Redpanda Schema Registry

In Redpanda, the messages exchanged between producers and consumers contain raw bytes. Schemas enable producers and consumers to share the information needed to serialize and deserialize those messages. They register and retrieve the schemas they use in the Schema Registry to ensure data verification.

Schemas are versioned, and the registry supports configurable compatibility modes between schema versions. When a producer or a consumer requests to register a schema change, the registry checks for schema compatibility and returns an error for an incompatible change. Compatibility modes can ensure that data flowing through a system is well-structured and easily evolves.

Schema size best practice: Schema Registry works best with schemas of 128KB in size or less. Large schemas can consume significant memory resources and may cause system instability or crashes, particularly in memory-constrained environments. For Protobuf and Avro schemas, Redpanda recommends using schema references to break up large schemas into smaller constituent parts.

The Schema Registry is built directly into the Redpanda binary.
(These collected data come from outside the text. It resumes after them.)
(* ===== verification/BlockQueue.v ===== *)
(** * The free-block queue: [KVCacheBlock] and [FreeKVCacheBlockQueue]

    [vllm/v1/core/kv_cache_utils.py], lines 31-169.  The queue is an intrusive
    doubly linked list: the links are attributes of the blocks.  A block object
    is referred to by its index in the block pool, which is its [block_id], so
    a pool is a [list KVCacheBlock] and a reference is a [nat].  [KVCacheBlock]
    is a dataclass, whose [==] compares field tuples starting with [block_id];
    ids are unique in a pool, so [==] is equality of references.

    The file ends with the interface [FreeQueueSpec]: what the queue promises to
    the KV-cache manager, in terms of the abstract list of free blocks, and the
    instance that discharges it. *)

From stdpp Require Import base tactics list sets.
From Stdlib Require Import ZArith Lia.
From S2P Require Import Prelude.
From S2P Require Import SamplingParams.
From S2P Require Import Request.

Local Open Scope Z_scope.

Record KVCacheBlock : Type := mkBlock {
  block_id : nat;
  ref_cnt : Z;
  block_hash : option BlockHashType;
  prev_free_block : option nat;
  next_free_block : option nat;
}.

#[export] Instance KVCacheBlock_inhabited : Inhabited KVCacheBlock :=
  populate (mkBlock 0 0 None None None).

(** [KVCacheBlock(idx)], with the dataclass defaults. *)
Definition new_block (idx : nat) : KVCacheBlock := mkBlock idx 0 None None None.

Definition incr_ref (b : KVCacheBlock) : KVCacheBlock :=
  mkBlock (block_id b) (ref_cnt b + 1) (block_hash b)
    (prev_free_block b) (next_free_block b).
Definition decr_ref (b : KVCacheBlock) : KVCacheBlock :=
  mkBlock (block_id b) (ref_cnt b - 1) (block_hash b)
    (prev_free_block b) (next_free_block b).
Definition reset_hash (b : KVCacheBlock) : KVCacheBlock :=
  mkBlock (block_id b) (ref_cnt b) None (prev_free_block b) (next_free_block b).

(** The [block_hash] property setter asserts that no hash is set yet. *)
Definition set_block_hash (h : BlockHashType) (b : KVCacheBlock) : result KVCacheBlock :=
  _ ← py_assert (bool_decide (block_hash b = None));
  Ok (mkBlock (block_id b) (ref_cnt b) (Some h) (prev_free_block b) (next_free_block b)).

Definition set_prev (p : option nat) (b : KVCacheBlock) : KVCacheBlock :=
  mkBlock (block_id b) (ref_cnt b) (block_hash b) p (next_free_block b).
Definition set_next (n : option nat) (b : KVCacheBlock) : KVCacheBlock :=
  mkBlock (block_id b) (ref_cnt b) (block_hash b) (prev_free_block b) n.

(** [obj.prev_free_block = p] and [obj.next_free_block = n], where the object
    may be [None] in the caller's [if ... is not None] tests. *)
Definition link_prev (o p : option nat) (pool : list KVCacheBlock) : list KVCacheBlock :=
  match o with Some b => alter (set_prev p) b pool | None => pool end.
Definition link_next (o n : option nat) (pool : list KVCacheBlock) : list KVCacheBlock :=
  match o with Some b => alter (set_next n) b pool | None => pool end.

Record FreeKVCacheBlockQueue : Type := mkQueue {
  num_free_blocks : Z;
  free_list_head : option nat;
  free_list_tail : option nat;
}.

(** [__init__]: indexing [blocks\[0\]] raises on an empty list. *)
Definition queue_init_link (n i : nat) (pool : list KVCacheBlock) : list KVCacheBlock :=
  let pool := if decide (0 < i)%nat then alter (set_prev (Some (i - 1)%nat)) i pool
              else pool in
  if decide (i < n - 1)%nat then alter (set_next (Some (i + 1)%nat)) i pool else pool.

Definition queue_init (blocks : list KVCacheBlock) :
    result (list KVCacheBlock * FreeKVCacheBlockQueue) :=
  match blocks with
  | [] => Err IndexError
  | _ =>
      let n := length blocks in
      let pool := foldl (fun pool i => queue_init_link n i pool) blocks (seq 0 n) in
      Ok (pool, mkQueue (Z.of_nat n) (Some 0%nat) (Some (n - 1)%nat))
  end.
(* ===== verification/KVCacheInv.v ===== *)
(** * The invariant of the KV-cache manager

    [kv_inv m fl pend] ties the linked free list, the reference counts, the
    request table and the prefix cache together.  [fl] is the abstract free
    list; [pend] lists the references a method holds while it runs (blocks popped
    from the pool but not yet stored in the request table, or taken out of it but
    not yet released), so that every loop of the manager has the same invariant.

    The proofs use the free queue through the interface [FreeQueueSpec] only. *)

From stdpp Require Import base tactics list gmap sets strings.
From Stdlib Require Import ZArith QArith Lia.
From S2P Require Import Prelude.
From S2P Require Import SamplingParams.
From S2P Require Import Request.
From S2P Require Import BlockQueue.
From S2P Require Import BlockHash.
From S2P Require Import KVCacheManager.

Local Open Scope Z_scope.

(** ** Reference counts of the request table *)

(** How often block [b] occurs in the block lists of all requests. *)
Definition refs (rb : gmap string (list nat)) (b : nat) : Z :=
  map_fold (fun _ bl acc => occ b bl + acc) 0 rb.

Section refs_lemmas.
Implicit Types (rb : gmap string (list nat)) (b : nat).

Lemma refs_insert_new rb k bl b :
  rb !! k = None -> refs (<[k := bl]> rb) b = occ b bl + refs rb b.
Proof.
  intros Hk. unfold refs. rewrite map_fold_insert_L; [done| |done].
  intros. lia.
Qed.

Lemma refs_delete rb k b :
  refs (delete k rb) b = refs rb b - occ b (default [] (rb !! k)).
Proof.
  destruct (rb !! k) as [bl|] eqn:Hk; simpl.
  - rewrite <-(insert_id rb k bl Hk) at 2. rewrite <-insert_delete_eq.
    rewrite refs_insert_new by apply lookup_delete_eq. lia.
  - rewrite delete_id by done. lia.
Qed.
(* ===== verification/Scheduler.v ===== *)
(** * The decoder scheduler: [vllm/v1/core/scheduler.py]

    [Scheduler] owns the KV-cache manager and the encoder-cache manager.  Request
    objects live in a heap [objs]; [requests] (by id), [waiting] and [running] hold
    references to them, as the Python collections do, so two requests that were
    added under the same id stay two objects.

    [encoder_cache] is the dict that the engine core fills with the results of the
    encoder process; the scheduler only tests membership.  It is shared with the
    worker, so it is part of the state here and is changed by the engine core
    (see [EngineCore]).

    Loops whose length is not a list at hand carry fuel; [schedule] passes the
    number of running (waiting) requests, and [SchedulerInv] shows that this is
    always enough. *)

From stdpp Require Import base tactics list gmap sets strings.
From Stdlib Require Import ZArith QArith Lia.
From S2P Require Import Prelude.
From S2P Require Import SamplingParams.
From S2P Require Import Request.
From S2P Require Import BlockQueue.
From S2P Require Import BlockHash.
From S2P Require Import KVCacheManager.
From S2P Require Import EncoderCache.

Local Open Scope Z_scope.

#[export] Instance Request_inhabited : Inhabited Request :=
  populate (mkRequest "" (plain_sampling None) None WAITING None 0 None
              [] 0 [] [] 0 [] [] [] []).

(** ** Scheduler output *)

Record NewRequestData : Type := mkNewRequestData {
  nrd_req_id : string;
  nrd_prompt_token_ids : list Z;
  nrd_prompt : option string;
  nrd_mm_inputs : list (option MMKwargs);
  nrd_mm_hashes : list string;
  nrd_mm_positions : list PlaceholderRange;
  nrd_sampling_params : SamplingParams;
  nrd_block_ids : list nat;
  nrd_num_computed_tokens : Z;
}.

Definition NewRequestData_from_request (r : Request) (block_ids : list nat) (n : Z) :
    NewRequestData :=
  mkNewRequestData (request_id r) (prompt_token_ids r) (prompt r) (mm_inputs r)
    (mm_hashes r) (mm_positions r) (sampling_params r) block_ids n.

Record CachedRequestData : Type := mkCachedRequestData {
  crd_req_id : string;
  crd_resumed_from_preemption : bool;
  crd_new_block_ids : list nat;
  crd_num_computed_tokens : Z;
}.

Definition CachedRequestData_from_request (r : Request) (resumed : bool)
    (block_ids : list nat) (n : Z) : CachedRequestData :=
  mkCachedRequestData (request_id r) resumed block_ids n.

Record SchedulerOutput : Type := mkSchedulerOutput {
  scheduled_new_reqs : list NewRequestData;
  scheduled_cached_reqs : list CachedRequestData;
  num_scheduled_tokens : gmap string Z;
  total_num_scheduled_tokens : Z;
  scheduled_encoder_inputs : gmap string (list nat);
  num_common_prefix_blocks : Z;
  so_finished_req_ids : gset string;
  free_encoder_input_ids : list (string * nat);
}.

Record SchedulerStats : Type := mkSchedulerStats {
  num_running_reqs : Z;
  num_waiting_reqs : Z;
  gpu_cache_usage : Q;
}.

Record EngineCoreOutputs : Type := mkEngineCoreOutputs {
  outputs : list EngineCoreOutput;
  scheduler_stats : SchedulerStats;
}.

(** ** State *)

Record Scheduler : Type := mkScheduler {
  max_num_running_reqs : Z;
  max_num_scheduled_tokens : Z;
  max_model_len : Z;
  kv_cache_manager : KVCacheManager;
  objs : gmap nat Request;
  requests : gmap string nat;
  waiting : list nat;
  running : list nat;
  finished_req_ids : gset string;
  _cached_reqs_data : gmap string CachedRequestData;
  max_num_encoder_input_tokens : Z;
  encoder_cache_manager : EncoderCacheManager;
  encoder_cache : gmap string (gmap nat nat);
}.
(* ===== verification/SchedulerInv.v ===== *)
(** * The scheduler invariant

    [sched_inv] relates the request objects, the two queues and the KV-cache
    manager: waiting requests own no block, running requests own enough blocks
    for their computed tokens, request ids are distinct, and the encoder cache
    only mentions live requests.  This file shows that every building block of
    [schedule] keeps it and does not raise; [SchedulerTheorems] composes them. *)

From stdpp Require Import base tactics list gmap sets strings.
From Stdlib Require Import ZArith QArith Lia.
From S2P Require Import Prelude.
From S2P Require Import SamplingParams.
From S2P Require Import Request.
From S2P Require Import BlockQueue.
From S2P Require Import BlockHash.
From S2P Require Import KVCacheManager.
From S2P Require Import KVCacheInv.
From S2P Require Import KVAlloc.
From S2P Require Import KVTheorems.
From S2P Require Import EncoderCache.
From S2P Require Import Scheduler.

Local Open Scope Z_scope.

(** ** What may change in a request while it is scheduled *)

Definition req_core (r : Request) : Request :=
  set_kv_block_hashes [] (set_num_computed_tokens 0 (set_status WAITING r)).

Lemma req_core_id r r' : req_core r' = req_core r -> request_id r' = request_id r.
Proof. intros E. exact (f_equal request_id E). Qed.
Lemma req_core_tokens r r' : req_core r' = req_core r -> num_tokens r' = num_tokens r.
Proof. intros E. exact (f_equal num_tokens E). Qed.
Lemma req_core_mm r r' : req_core r' = req_core r -> mm_positions r' = mm_positions r.
Proof. intros E. exact (f_equal mm_positions E). Qed.
Lemma req_core_mm_ok r r' : req_core r' = req_core r -> mm_ok r -> mm_ok r'.
Proof.
  intros E. unfold mm_ok. rewrite (req_core_mm _ _ E). by rewrite (f_equal mm_hashes E : mm_hashes r' = _).
Qed.
Lemma req_core_wf r r' : req_core r' = req_core r -> request_wf r -> request_wf r'.
Proof.
  intros E []. pose proof (f_equal mm_inputs E : mm_inputs r' = mm_inputs r).
  pose proof (f_equal mm_hashes E : mm_hashes r' = mm_hashes r).
  pose proof (f_equal all_token_ids E : all_token_ids r' = all_token_ids r).
  pose proof (f_equal prompt_token_ids E : prompt_token_ids r' = prompt_token_ids r).
  pose proof (f_equal output_token_ids E : output_token_ids r' = output_token_ids r).
  pose proof (f_equal num_prompt_tokens E : num_prompt_tokens r' = num_prompt_tokens r).
  pose proof (req_core_mm _ _ E). split; congruence.
Qed.

(** ** Conditions on one request *)

Record req_ok (mml bs : Z) (r : Request) : Prop := {
  ro_wf : request_wf r;
  ro_mm : mm_ok r;
  ro_pos : 0 < num_tokens r;
  ro_max : num_tokens r <= mml;
  ro_hashes : len (kv_block_hashes r) * bs <= num_tokens r;
  ro_places : ∀ p, p ∈ mm_positions r -> offset p + length_ p <= num_tokens r;
}.

Definition wait_ok (m : KVCacheManager) (r : Request) : Prop :=
  (status r = WAITING ∨ status r = PREEMPTED) ∧ num_computed_tokens r = 0 ∧
  default [] (req_to_blocks m !! request_id r) = [].

(** The blocks of [r] hold its first [c] tokens, and every full block among them
    is in the prefix cache. *)
Definition run_ok (m : KVCacheManager) (r : Request) (c : Z) : Prop :=
  ∃ bl k, req_to_blocks m !! request_id r = Some bl ∧
    c <= len bl * block_size m ∧ len bl <= max_num_blocks_per_req m ∧
    (enable_caching m = true -> hashed_prefix m bl k ∧ c / block_size m <= Z.of_nat k ∧
      (k <= length (kv_block_hashes r))%nat).
(** One request gets new blocks that nobody owns, behind entries that were its own or
    lie within its computed tokens. *)
Lemma apart_extend s s' ref old nb :
  block_size (kv_cache_manager s') = block_size (kv_cache_manager s) ->
  (∀ x, x ∈ running s' -> x ≠ ref -> x ∈ running s ∧ blocks_of s' x = blocks_of s x ∧
    num_computed_tokens (obj s' x) = num_computed_tokens (obj s x)) ->
  blocks_of s' ref = old ++ nb ->
  (∀ i b, old !! i = Some b -> computed_entry s' ref i ∨
    (ref ∈ running s ∧ blocks_of s ref !! i = Some b ∧
     num_computed_tokens (obj s' ref) = num_computed_tokens (obj s ref))) ->
  NoDup nb -> (∀ b x, b ∈ nb -> x ∈ running s -> b ∉ blocks_of s x) -> apart s -> apart s'.
Proof.
  intros Ebs Hoth Href Hold Hnd Hfresh Ha.
  assert (Hsame : ∀ x i, num_computed_tokens (obj s' x) = num_computed_tokens (obj s x) ->
    computed_entry s x i -> computed_entry s' x i) by (intros x i E; unfold computed_entry; by rewrite E, Ebs).
  assert (Hcase : ∀ i b, blocks_of s' ref !! i = Some b -> computed_entry s' ref i ∨
    (ref ∈ running s ∧ blocks_of s ref !! i = Some b ∧
     num_computed_tokens (obj s' ref) = num_computed_tokens (obj s ref)) ∨
    (length old <= i)%nat ∧ nb !! (i - length old)%nat = Some b).
  { intros i b Hi. rewrite Href in Hi. apply lookup_app_Some in Hi as [Hi|[Hl Hi]]; [destruct (Hold i b Hi); auto|auto]. }
  (* an entry of [ref] against an entry of another request *)
  assert (Hcross : ∀ y i j b, y ∈ running s' -> y ≠ ref -> blocks_of s' ref !! i = Some b ->
    blocks_of s' y !! j = Some b -> computed_entry s' ref i ∨ computed_entry s' y j).
  { intros y i j b Hy Hne Hi Hj. destruct (Hoth y Hy Hne) as (Hy' & Ey & Cy). rewrite Ey in Hj.
    destruct (Hcase i b Hi) as [?|[(Hr & Hi' & Cr)|[_ Hi']]]; [by left| |].
    - destruct (Ha ref y i j b Hr Hy' ltac:(congruence) Hi' Hj) as [?|?]; [left|right]; by apply Hsame.
    - destruct (Hfresh b y); [by eapply list_elem_of_lookup_2|done|by eapply list_elem_of_lookup_2]. }
  intros x y i j b Hx Hy Hne Hi Hj.
  destruct (decide (x = ref)) as [->|Hxr], (decide (y = ref)) as [->|Hyr].
  - destruct (Hcase i b Hi) as [?|Hi']; [by left|]. destruct (Hcase j b Hj) as [?|Hj']; [by right|].
    destruct Hi' as [(Hr & Hi' & Cr)|[Li Hi']], Hj' as [(Hr' & Hj' & Cr')|[Lj Hj']].
    + destruct (Ha ref ref i j b Hr Hr Hne Hi' Hj') as [?|?]; [left|right]; by apply Hsame.
    + destruct (Hfresh b ref); [by eapply list_elem_of_lookup_2|done|by eapply list_elem_of_lookup_2].
    + destruct (Hfresh b ref); [by eapply list_elem_of_lookup_2|done|by eapply list_elem_of_lookup_2].
    + destruct Hne. f_equal. pose proof (NoDup_lookup _ _ _ _ Hnd Hi' Hj'). lia.
  - by eapply Hcross.
  - destruct (Hcross x j i b Hx Hxr Hj Hi) as [?|?]; auto.
  - destruct (Hoth x Hx Hxr) as (Hx' & Ex & Cx), (Hoth y Hy Hyr) as (Hy' & Ey & Cy). rewrite Ex in Hi. rewrite Ey in Hj.
    destruct (Ha x y i j b Hx' Hy' Hne Hi Hj) as [?|?]; [left|right]; by apply Hsame.
Qed.

Section trace.
Context (repr : list KVCacheBlock -> FreeKVCacheBlockQueue -> list nat -> Prop).
Context `{!FreeQueueSpec repr} `{PyHash}.
Abbreviation kv := kv_cache_manager.
Abbreviation sched_inv := (sched_inv repr).
Implicit Types (s : Scheduler) (fl : list nat) (v : sched_vars).

(** ** Block tables across one operation *)

Lemma keeps_blocks s s' x rid :
  kv_keeps rid (kv s) (kv s') -> request_id (obj s x) ≠ rid ->
  request_id (obj s' x) = request_id (obj s x) -> blocks_of s' x = blocks_of s x.
Proof. intros K Hne E. unfold blocks_of. by rewrite E, (kk_reqs _ _ _ K). Qed.

Lemma live_ids s fl x y :
  sched_inv s fl -> x ∈ live s -> y ∈ live s -> x ≠ y -> request_id (obj s x) ≠ request_id (obj s y).
Proof. intros Hi Hx Hy Hne E. apply Hne. by apply (qo_ids _ _ _ _ _ (si_queues _ _ _ Hi)). Qed.

Lemma alloc_blocks m fl r n ncb k m' r' o :
  kv_inv repr m fl [] -> alloc_pre m r n (default [] (req_to_blocks m !! request_id r)) ncb k ->
  allocate_slots m r n ncb = Ok (m', r', o) ->
  default [] (req_to_blocks m' !! request_id r) =
    default [] (req_to_blocks m !! request_id r) ++ match o with Some nb => ncb ++ nb | None => [] end.
Proof.
  intros Hm Hap E. destruct (allocate_slots_spec repr m fl r n _ ncb k Hm Hap) as (m1 & r1 & o1 & E1 & Ho).
  rewrite E in E1. injection E1 as <- <- <-. destruct o as [nb|].
  - destruct Ho as [_ Hpost]. by rewrite (po_reqs _ _ _ _ _ _ _ _ _ _ _ Hpost), lookup_insert_eq.
  - destruct Ho as (_ & -> & _). rewrite app_nil_r. by apply (read_keeps repr m fl (request_id r) Hm).
Qed.

(** New blocks come from the free list. *)
Lemma alloc_fresh m fl r n ncb k m' r' nb :
  kv_inv repr m fl [] -> alloc_pre m r n (default [] (req_to_blocks m !! request_id r)) ncb k ->
  allocate_slots m r n ncb = Ok (m', r', Some nb) -> NoDup nb ∧ ∀ b, b ∈ nb -> b ∈ fl.
Proof.
  intros Hm Hap E. destruct (allocate_slots_spec repr m fl r n _ ncb k Hm Hap) as (m1 & r1 & o1 & E1 & Ho).
  rewrite E in E1. injection E1 as <- <- <-. destruct Ho as [_ Hpost].
  pose proof (po_nb _ _ _ _ _ _ _ _ _ _ _ Hpost) as Hnb.
  pose proof (fq_nodup _ _ _ (ki_repr _ _ _ _ Hm)) as Hnd. split.
  - rewrite Hnb. apply (sublist_NoDup _ (filter (.∉ ncb) fl)); [by apply NoDup_filter|apply sublist_take].
  - intros b Hb. rewrite Hnb in Hb. apply elem_of_take in Hb as (i & Hb & _).
    apply list_elem_of_lookup_2, list_elem_of_filter in Hb. tauto.
Qed.

Lemma fresh_blocks s fl b x : sched_inv s fl -> b ∈ fl -> b ∉ blocks_of s x.
Proof.
  intros Hi Hb. unfold blocks_of. destruct (req_to_blocks (kv s) !! _) as [bl|] eqn:E; [|apply not_elem_of_nil].
  by apply (free_not_owned repr (kv s) fl _ bl b (si_kv _ _ _ Hi) Hb E).
Qed.

Lemma preempt_trace s fl l p s' p' :
  sched_inv s fl -> running s = l ++ [p] -> preempt_last s = Ok (s', p') ->
  p' = p ∧ status (obj s' p) = PREEMPTED ∧
  ∀ x, x ∈ live s -> x ≠ p -> blocks_of s' x = blocks_of s x ∧ obj s' x = obj s x.
Proof.
  intros Hi Hrun E. destruct (preempt_last_spec repr s fl l p Hi Hrun)
    as (s1 & fl1 & E1 & _ & _ & _ & _ & _ & _ & K & Ho).
  rewrite E in E1. injection E1 as <- ->. split; [done|]. split.
  - unfold preempt_last in E. rewrite Hrun, last_snoc in E. cbn [or_raise mbind result_bind] in E.
    apply bind_Ok_inv in E as (m & _ & E). injection E as <-.
    match goal with |- status (obj (with_queues ?t _ _) p) = _ => change (status (obj t p) = PREEMPTED) end.
    by rewrite obj_with_obj, decide_True.
  - intros x Hx Hne. rewrite Ho by done. split; [|done].
    apply (keeps_blocks s s' x (request_id (obj s p)) K); [|by rewrite Ho].
    apply (live_ids s fl x p Hi Hx); [|done]. unfold live. rewrite Hrun. set_solver.
Qed.

Lemma alloc_or_preempt_trace fuel s fl ref n pre0 l tl s' pre o :
  sched_inv s fl -> running s = l ++ ref :: tl -> (length tl < fuel)%nat -> 0 < n ->
  num_computed_tokens (obj s ref) + n <= num_tokens (obj s ref) ->
  alloc_or_preempt fuel s ref n pre0 = Ok (s', pre, o) ->
  (∀ x, x ∈ running s' -> x ≠ ref -> blocks_of s' x = blocks_of s x) ∧
  (∀ nb, o = Some nb -> blocks_of s' ref = blocks_of s ref ++ nb) ∧
  (∀ x, x ∈ waiting s' -> status (obj s' x) = WAITING <-> status (obj s x) = WAITING) ∧
  (apart s -> apart s').
Proof.
  revert s fl pre0 tl. induction fuel as [|fuel IH]; intros s fl pre0 tl Hi Hrun Hfuel Hn Htot E; [lia|].
  assert (Href : ref ∈ running s) by (rewrite Hrun; set_solver).
  pose proof (si_queues _ _ _ Hi) as Q. cbn [alloc_or_preempt] in E.
  destruct (alloc_running_spec repr s fl ref n Hi Href Hn Htot)
    as (m1 & hs & o1 & fl1 & E1 & Hi1 & F1 & K1 & _).
  destruct (running_alloc_pre repr s fl ref n Hi Href Hn Htot) as (bl & k & Hbl & Hap).
  assert (Hb1 := alloc_blocks (kv s) fl (obj s ref) n [] k m1 (set_kv_block_hashes hs (obj s ref)) o1 (si_kv _ _ _ Hi)).
  rewrite Hbl in Hb1. specialize (Hb1 Hap E1). rewrite E1 in E. cbn [mbind result_bind] in E.
  set (s1 := with_obj (with_kv s m1) ref (set_kv_block_hashes hs (obj s ref))) in *.
  assert (Hobj1 : ∀ x, obj s1 x = if decide (x = ref)
    then set_kv_block_hashes hs (obj s ref) else obj s x).
  { intros x. exact (obj_with_obj (with_kv s m1) ref _ x). }
  assert (Hst1 : ∀ x, status (obj s1 x) = status (obj s x)).
  { intros x. rewrite Hobj1. by case_decide; subst. }
  assert (Hid1 : ∀ x, request_id (obj s1 x) = request_id (obj s x)) by (intros; apply req_core_id, F1).
  assert (Hk1 : ∀ x, x ∈ live s -> x ≠ ref -> blocks_of s1 x = blocks_of s x).
  { intros x Hx Hne. apply (keeps_blocks s s1 x (request_id (obj s ref))); [done| |done].
    apply (live_ids s fl x ref Hi Hx); [|done]. apply elem_of_app. by right. }
  assert (Hr1 : blocks_of s1 ref = blocks_of s ref ++ match o1 with Some nb => nb | None => [] end).
  { unfold blocks_of. rewrite Hid1. change (kv s1) with m1. rewrite Hb1, Hbl. by destruct o1. }
  assert (Hnc1 : ∀ x, num_computed_tokens (obj s1 x) = num_computed_tokens (obj s x)).
  { intros x. rewrite Hobj1. by case_decide; subst. }
  assert (Hbs : 0 < block_size (kv s)) by apply (si_kv _ _ _ Hi).
  pose proof (kf_bs _ _ (sf_kv _ _ F1)) as Ebs1.
  assert (Hlr : ∀ x, x ∈ running s -> x ∈ live s) by (intros; apply elem_of_app; by right).
  destruct o1 as [nb|].
  { destruct (alloc_fresh (kv s) fl (obj s ref) n [] k m1 (set_kv_block_hashes hs (obj s ref)) nb (si_kv _ _ _ Hi))
      as [Hnd Hfr]; [by rewrite Hbl|done|].
    injection E as <- <- <-. split_and!; [|by intros ? [= ->]|by intros; rewrite Hst1|].
    { intros x Hx. apply Hk1. auto. }
    apply (apart_extend s s1 ref (blocks_of s ref) nb Ebs1); auto.
    - intros b x Hb _. apply (fresh_blocks s fl b x Hi). auto. }
  rewrite app_nil_r in Hr1.
  destruct (exists_last (l := ref :: tl)) as (tl0 & p & Etl); [done|].
  rewrite Etl, app_assoc in Hrun. change (running s) with (running s1) in Hrun.
  destruct (preempt_last_spec repr s1 fl1 (l ++ tl0) p Hi1 Hrun)
    as (s2 & fl2 & E2 & Hi2 & F2 & _ & _ & Hr2 & Hw2 & _ & Ho2).
  pose proof (kf_bs _ _ (sf_kv _ _ F2)) as Ebs2.
  destruct (preempt_trace s1 fl1 (l ++ tl0) p s2 p Hi1 Hrun E2) as (_ & Hst2 & Hk2).
  rewrite E2 in E. cbn [mbind result_bind] in E.
  assert (Hlive : ∀ x, x ∈ running s2 -> x ∈ live s ∧ x ≠ p).
  { intros x Hx. rewrite Hr2 in Hx. change (live s) with (live s1). split; [unfold live; rewrite Hrun; set_solver|].
    pose proof (qo_nodup _ _ _ _ _ (si_queues _ _ _ Hi1)) as Hnd. rewrite Hrun in Hnd.
    apply NoDup_app in Hnd as (_ & _ & Hnd). apply NoDup_app in Hnd as (_ & Hd & _). set_solver. }
  assert (Hstw : ∀ x, status (obj s2 x) = WAITING <-> status (obj s x) = WAITING).
  { intros x. destruct (decide (x = p)) as [->|Hne]; [|by rewrite Ho2, Hst1].
    destruct (qo_run _ _ _ _ _ (si_queues _ _ _ Hi1) p ltac:(rewrite Hrun; set_solver)) as (Hs & _).
    rewrite Hst1 in Hs. by rewrite Hst2, Hs. }
  assert (Hblk : ∀ x, x ∈ running s2 -> blocks_of s2 x = blocks_of s x).
  { intros x Hx. destruct (Hlive x Hx) as [Hl Hp]. destruct (Hk2 x Hl Hp) as [-> _].
    destruct (decide (x = ref)) as [->|Hne]; [done|by apply Hk1]. }
  assert (Ha2 : apart s -> apart s2).
  { apply apart_mono; [done|congruence|]. intros x Hx. destruct (Hlive x Hx) as [Hl Hp].
    split; [change (running s) with (running s1); rewrite Hrun; rewrite Hr2 in Hx; set_solver|].
    split; [by apply Hblk|]. by rewrite Ho2, Hnc1. }
  destruct (decide (p = ref)) as [->|Hpr].
  { injection E as <- <- <-. split_and!; auto. done. }
  assert (Htl : ∃ tl1, tl0 = ref :: tl1) by (destruct tl0; simplify_eq/=; eauto). destruct Htl as [tl1 ->].
  assert (Hr2obj : obj s2 ref = set_kv_block_hashes hs (obj s ref)) by (by rewrite Ho2, Hobj1, decide_True).
  assert (Hlref : ref ∈ live s1) by (apply elem_of_app; by right).
  destruct (IH s2 fl2 (pre0 ++ [p]) tl1 Hi2 Hr2) as (IH1 & IH2 & IH3 & IH4); [|done|by rewrite Hr2obj|done|].
  { apply (f_equal length) in Etl. rewrite length_app in Etl. simpl in Etl. lia. }
  destruct (alloc_or_preempt_spec repr fuel s2 fl2 ref n (pre0 ++ [p]) l tl1 Hi2 Hr2)
    as (s3 & pre3 & o3 & fl3 & E3 & _ & _ & _ & _ & Hr3 & _); [|done|by rewrite Hr2obj|].
  { apply (f_equal length) in Etl. rewrite length_app in Etl. simpl in Etl. lia. }
  rewrite E in E3. injection E3 as <- _ _. split_and!.
  - intros x Hx Hne. assert (Hx2 : x ∈ running s2) by (rewrite Hr3; set_solver).
    rewrite IH1 by done. by apply Hblk.
  - intros nb Hnb. rewrite (IH2 nb Hnb). destruct (Hk2 ref Hlref ltac:(done)) as [-> _]. by rewrite Hr1.
  - intros x Hx. by rewrite IH3.
  - auto.
Qed.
It runs out of the box with Redpanda’s default configuration, and it requires no new binaries to install and no new services to deploy or maintain. You can use it with the Schema Registry API or Redpanda Console.

Schema terminology

Schema: A schema is an external mechanism to describe the structure of data and its encoding. Producer clients and consumer clients use a schema as an agreed-upon format for sending and receiving messages. Schemas enable a loosely coupled, data-centric architecture that minimizes dependencies in code, between teams, and between producers and consumers.

Subject: A subject is a logical grouping for schemas. When data formats are updated, a new version of the schema can be registered under the same subject, allowing for backward and forward compatibility. A subject may have more than one schema version assigned to it, with each schema having a different numeric ID.

Serialization format: A serialization format defines how data is converted into bytes that are transmitted and stored. Serialization, by producers, converts an event into bytes. Redpanda then stores these bytes in topics. Deserialization, by consumers, converts the bytes of arrays back into the desired data format. Redpanda’s Schema Registry supports Avro, Protobuf, and JSON serialization formats.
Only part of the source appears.